Almaguin  News  &  Almaguin  Forester
Shiitake mushroom cultivation a promising cottage industry
by Andy Campbell
Feb 14, 2008
Photo
Photo courtesy of Jack Hay
FANCY FUNGUS: Shiitake mushrooms are easily grown from hardwood logs. With a high demand and a low startup cost, mushroom farming could become a thriving cottage industry in Almaguin and Muskoka.
ALMAGUIN – Firewood, lumber, maple syrup – those are the crops most people think of harvesting from a woodlot, but another cash crop shows promise for the area.

FedNor recently held a forum on mushroom production as a potential cottage industry for Muskoka and Parry Sound districts. Not just any mushrooms, but flavourful shiitake mushrooms that generally sell for about $12 a pound in the city.

“There's quite a demand, and it's pretty easy to do,” said Dr. Jack Hay, who explained that shiitake mushrooms are slower growing and not as suited to mass production as the cheaper white mushrooms.

Hay is a retired immunologist who started mushroom farming as a hobby a few years ago on his 150-acre property on Georgian Bay. All one really needs to start a mushroom farm is a woodlot.

“You don't have to have your own woodlot,” he said. “You just need access to a woodlot.”

What we think of as a mushroom is actually the “fruiting body” of a fungus. That fungus requires organic matter in which to grow. This is provided by small hardwood logs about three feet long.
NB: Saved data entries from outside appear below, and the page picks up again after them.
(** [ip_iter <start> <end>] *)
Definition ip_iter (fuel : nat) (a1 a2 : string) : outcome * streams :=
  IpIter.main fuel ["ip_iter"; a1; a2].

(** [ip_sub <starting ip> <bits> <count>] *)
Definition ip_sub (fuel : nat) (a1 a2 a3 : string) : outcome * streams :=
  IpSub.main fuel ["ip_sub"; a1; a2; a3].

(** Closing a goal on concrete command lines by evaluation. *)
Ltac by_eval :=
  vm_compute; repeat split; try reflexivity; try (intro; discriminate).

(** * Properties *)

(** ** Machine integers *)

Module IntFacts.
Import Int.

Lemma u32_range x : 0 <= u32 x <= UINT32_MAX.
Proof.
  unfold u32, UINT32_MAX, modulus.
  pose proof (Z.mod_pos_bound x 4294967296). lia.
Qed.

Lemma u32_small x : 0 <= x <= UINT32_MAX -> u32 x = x.
Proof.
  unfold u32, UINT32_MAX, modulus. intros H.
  apply Z.mod_small. lia.
Qed.

Lemma s32_range x : - half_modulus <= s32 x < half_modulus.
Proof.
  unfold s32, half_modulus, modulus. cbv zeta.
  pose proof (Z.mod_pos_bound x 4294967296).
  destruct (x mod 4294967296 <? 2147483648) eqn:E;
    [apply Z.ltb_lt in E | apply Z.ltb_ge in E]; lia.
Qed.

Lemma s32_small x : - half_modulus <= x < half_modulus -> s32 x = x.
Proof.
  unfold s32, half_modulus, modulus. cbv zeta. intros H.
  destruct (Z_lt_le_dec x 0) as [Hn | Hp].
  - replace (x mod 4294967296) with (x + 4294967296).
    + destruct (x + 4294967296 <? 2147483648) eqn:E;
        [apply Z.ltb_lt in E | apply Z.ltb_ge in E]; lia.
    + apply Z.mod_unique with (q := -1); lia.
  - rewrite Z.mod_small by lia.
    destruct (x <? 2147483648) eqn:E;
      [apply Z.ltb_lt in E | apply Z.ltb_ge in E]; lia.
Qed.

(** Converting an [int] back to [uint32_t] forgets the detour. *)
Lemma u32_s32 x : u32 (s32 x) = u32 x.
Proof.
  unfold u32, s32, modulus, half_modulus. cbv zeta.
  destruct (x mod 4294967296 <? 2147483648).
  - apply Z.mod_mod. lia.
  - replace (x mod 4294967296 - 4294967296)
      with (x mod 4294967296 + (-1) * 4294967296) by lia.
    rewrite Z.mod_add by lia. apply Z.mod_mod. lia.
Qed.

Lemma u32_add_l x y : u32 (u32 x + y) = u32 (x + y).
Proof. unfold u32, modulus. apply Zplus_mod_idemp_l. Qed.

End IntFacts.

(** ** Text *)

Module TextFacts.
Import Text.

Lemma append_nil_r s : s ++ EmptyString = s.
Proof. induction s as [| c s IH]; simpl; [| rewrite IH]; reflexivity. Qed.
“They have to be cut from live hardwood trees in winter,” said Hay, noting that oak or ironwood are best.

In the spring, you drill holes in the logs and insert plugs of living fungus called spawn. You lay them down in a shady spot and wait for the fungus to colonize the log. Over the first summer, it will grow throughout the wood, and be ready to produce the following year. At that point, you stand the logs up, keep them moist, and pick a crop of mushrooms about once a month. Depending on the weather, the season can run approximately from April to November.

“It's great because it's all outside,” said Hay, suggesting that mushroom farming can be a family activity.

Hay will have 600 logs producing this year, and he is working on increasing that to 1,000. He delivers the mushrooms shortly after picking, so storage is not required.

Shiitake are sold both fresh and dried. In addition to their flavour, they are also reputed to have some medicinal benefits. Hay is trying to convince some of his colleagues at the University of Toronto to explore those.

Hay currently buys his spawn from a supplier in the Toronto area, but he intends to use some lab equipment he has lying around to produce his own, and cultivate some edible native mushrooms as well. Eventually, he plans to become a supplier for the north. He's also considering teaching a course in mushroom cultivation. So far, one restaurant takes Hay's entire crop, so there is room for more suppliers.

“They're the second most popular mushroom in North America,” said Hay. “They have a long tradition in Japan, Taiwan, Korea and China.